- Born: Minnesota, U.S.
- Education: Marquette University (MA)
- Alma mater: University of Minnesota (BA)
- Occupation: Television presenter
- Years active: 1979- present

= Jane Hanson =

American television presenter

Jane Hanson is an American television presenter.

== Early life ==
Born and raised in rural Minnesota, Jane's curiosity to explore the world was ignited by her father who read her newspaper articles and discussed current events.

== Career ==
Hanson began her career at NBC4 as a reporter and news anchor ... she formerly co-hosted New York Live (formerly called LX New York) on NBC-TV in New York. She joined WNBC-TV in September 1979. She hosted Jane's New York on WNBC-TV, a show of her own created to showcase New York City after 9/11. She became host in 2004 after serving as co-anchor of Today in New York from 1988 to 2003.

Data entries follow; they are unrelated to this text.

(** * The LSIF upload pipeline: conversion, visibility update and retention

    A shallow embedding of the worker's [convertUpload] and of the three
    functions it calls ([convertDatabase], [updateCommitsAndDumpsVisibleFromTip],
    [purgeOldDumps], with the helpers [dirsize] and [filesize]).

    The asynchronous functions are modelled in a state-and-exception monad
    over a [World]: the file tree, the state behind the dump and dependency
    managers, and a chronological log of the calls that were made.  Every
    [await] is a monadic bind, so a call has returned before the next one is
    issued.  The collaborators that the worker imports (the converter, the
    two managers, Node's [path], the settings) are parameters.  Byte counts
    are JavaScript numbers in the source; they are integers here. *)

From Stdlib Require Import Ascii.
From stdpp Require Import gmap strings list fin_maps.

Open Scope Z_scope.

(* ================================================================== *)
(** * Part I: definitions *)
(* ================================================================== *)

(** ** Errors and results *)

(** A thrown JavaScript value: [code] is the [error.code] property that Node
    sets on file-system errors and that is absent from a plain [new Error]. *)
Record Error := {
  error_code : option string;
  error_message : string
}.

Inductive Result (A : Type) :=
| Ok (value : A)
| Throw (error : Error).
Arguments Ok {A} value.
Arguments Throw {A} error.

Definition succeeded {A} (r : Result A) : bool :=
  match r with Ok _ => true | Throw _ => false end.

(** [new Error(message)] *)
Definition new_Error (message : string) : Error :=
  {| error_code := None; error_message := message |}.

(** The error Node raises when a system call finds no entry at [path]. *)
Definition ENOENT (syscall path : string) : Error :=
  {| error_code := Some "ENOENT";
     error_message :=
       "ENOENT: no such file or directory, " +:+ syscall +:+ " '" +:+ path +:+ "'" |}.

(** ** Records of the Postgres models (the fields the worker reads) *)

Record LsifUpload := {
  upload_id : Z;
  upload_repository : string;
  upload_commit : string;
  upload_root : string;
  upload_filename : string
}.

Record LsifDump := {
  dump_id : Z;
  dump_repository : string;
  dump_commit : string;
  dump_root : string
}.

(** ** Commit graph fragments

    [discoverCommits] returns a [Map<string, Set<string>>] from a commit to
    its parents. *)

Abbreviation CommitGraph := (gmap string (gset string)).

(** [commits.get(k) || []] *)
Definition parents (commits : CommitGraph) (k : string) : gset string :=
  default ∅ (commits !! k).

(** The body of the loop over [tipCommits.entries()]:
    [commits.set(k, new Set([...(commits.get(k) || []), ...v]))]. *)
Definition mergeEntry (k : string) (v : gset string) (commits : CommitGraph)
  : CommitGraph :=
  <[k := parents commits k ∪ v]> commits.

(** [for (const [k, v] of tipCommits.entries()) { ... }], run on [commits]. *)
Definition mergeTipCommits (commits tipCommits : CommitGraph) : CommitGraph :=
  map_fold mergeEntry commits tipCommits.

(** The merge in the words of the specification: every key of either
    fragment is mapped to the union of its parent sets in both. *)
Definition mergeSpec (a b : CommitGraph) : CommitGraph :=
  union_with (λ x y, Some (x ∪ y)) a b.

(** ** The file tree

    Regular files with their sizes, under their full paths, and the
    directories that exist.  A system call's outcome is a function of this
    state: permissions and I/O faults are outside the model. *)

Record FS := {
  files : gmap string Z;
  dirs : gset string
}.

(** Node's [path] module. *)
Record PathModule := {
  path_join : list string → string;
  path_basename : string → string;
  path_dirname : string → string
}.

(** [fs.stat(filename)], of which the worker reads [.size]. *)
Definition fs_stat (filename : string) (fs : FS) : Result Z * FS :=
  match files fs !! filename with
  | Some size => (Ok size, fs)
  | None => (Throw (ENOENT "stat" filename), fs)
  end.

(** [fs.unlink(filename)] *)
Definition fs_unlink (filename : string) (fs : FS) : Result unit * FS :=
  match files fs !! filename with
  | Some _ => (Ok tt, {| files := delete filename (files fs); dirs := dirs fs |})
  | None => (Throw (ENOENT "unlink" filename), fs)
  end.

(** [fs.rename(oldPath, newPath)]: atomic; it fails, moving nothing, when
    the old path is missing or the directory of the new path does not
    exist, and it replaces a file already at the new path. *)
Definition fs_rename (path : PathModule) (oldPath newPath : string) (fs : FS)
  : Result unit * FS :=
  let missing := ENOENT "rename" (oldPath +:+ "' -> '" +:+ newPath) in
  match files fs !! oldPath with
  | Some size =>
      if decide (path_dirname path newPath ∈ dirs fs)
      then (Ok tt, {| files := <[newPath := size]> (delete oldPath (files fs));
                      dirs := dirs fs |})
      else (Throw missing, fs)
  | None => (Throw missing, fs)
  end.

(** [fs.readdir(directory)]: the names of the files directly inside. *)
Definition fs_readdir (path : PathModule) (directory : string) (fs : FS)
  : Result (list string) * FS :=
  if decide (directory ∈ dirs fs)
  then (Ok (path_basename path <$>
              filter (λ p, path_dirname path p = directory)
                     (map_to_list (files fs)).*1), fs)
  else (Throw (ENOENT "scandir" directory), fs).
(** The labels of a figure by kind: the title (font size 18), the step texts
    (wrapped), the phase headings (font size 12), the decision labels (bold,
    font size 10) and the legend labels. *)
Definition labels (fig : Figure)
  : list string * list string * list string * list string * list string :=
  (labels_of_size fig 18, step_labels fig, labels_of_size fig 12,
   labels_of_size fig 10, legend_labels fig).

Definition en_path : string := "images/fido2_workflow_en.png".
Definition zh_path : string := "images/fido2_workflow_zh.png".

(** The three statements [main] runs for one language:
    [fig = create_fido2_workflow_diagram(language)],
    [save_diagram(fig, filename)], [plt.close(fig)]. *)
Definition render (h : Host) (language filename : string) : M unit :=
  fig <- create_fido2_workflow_diagram h language ;;
  save_diagram fig filename save_diagram_dpi ;;
  plt_close fig.

(** [main], had it rendered one language only. *)
Definition render_only (h : Host) (language filename : string) : M unit :=
  os_makedirs "images" true ;;
  render h language filename.

(** The state of the file system in which [main] can write its output:
    [images] is a directory or does not exist, and no directory has the name
    of an output file. *)
Definition output_dir_usable (p : Process) : Prop :=
  (is_dir "images" p = true \/ is_file "images" p = false) /\
  is_dir en_path p = false /\ is_dir zh_path p = false.

(** A state that differs from [fresh_process] in what is not font
    configuration. *)
Definition busy_process : Process :=
  set_stdout ["earlier output"] (set_open_figures 2 (set_dirs {[ "images" ]} fresh_process)).

(** C8 as stated: neither invocation changes the font configuration, which
    is the state, outside the canvas and the output file, that rendering
    reads. *)
Definition invocations_share_no_state (h : Host) (p : Process) : Prop :=
  forall language fig q,
    In language ["en"; "zh"] ->
    create_fido2_workflow_diagram h language p = Return fig q ->
    same_fonts p q.

(** ** Vocabulary for the properties beyond the specification *)

(** [os.path.exists(path)] as a function of the state. *)
Definition path_exists (path : string) (p : Process) : bool :=
  is_dir path p || is_file path p.

(** The last line [setup_chinese_font] prints when it gives up. *)
Definition no_font_warning : string :=
  "Warning: No Chinese font found, Chinese text may not display correctly".

(** The name under which a font file is adopted: its base name without the
    extension. *)
Definition font_stem (font_path : string) : string :=
  fst (ntpath.splitext (ntpath.basename font_path)).

(** The two assignments to [plt.rcParams] that adopt the font [name]. *)
Definition adopt_font (name : string) (p : Process) : Process :=
  set_rcParams {| font_sans_serif := name :: font_sans_serif (rcParams p);
                  axes_unicode_minus := false |} p.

She has won nine Emmy Awards, for her reporting and anchoring of major news events. In 1988, she became co-anchor of Today in New York, a position she held until 2003 when she became the station's primary anchor for local programming and the host of Jane's New York.

She was also named the Correspondent of the Year by the New York Police Detectives, with a similar honor from the Fire Department of New York.

Hanson has served as a newsreader on The Today Show for John Palmer, Deborah Norville, Faith Daniels, Margaret Larson, Matt Lauer, and Ann Curry from 1988 to 2006. In May 2007, AnswersMedia announced that Hanson was joining HealthAnswersTV as host of the video series The Answered Patient. She returned to WNBC on February 15, 2010, as co-host, with Sara Gore, of its then 5 pm newscast LX New York, as it was then known.

She has taught at Long Island University, Stern College.

== Personal life ==
Hanson is a former president of the New York chapter of the National Academy of Television Arts and Sciences. She lives with her husband and daughter on Long Island.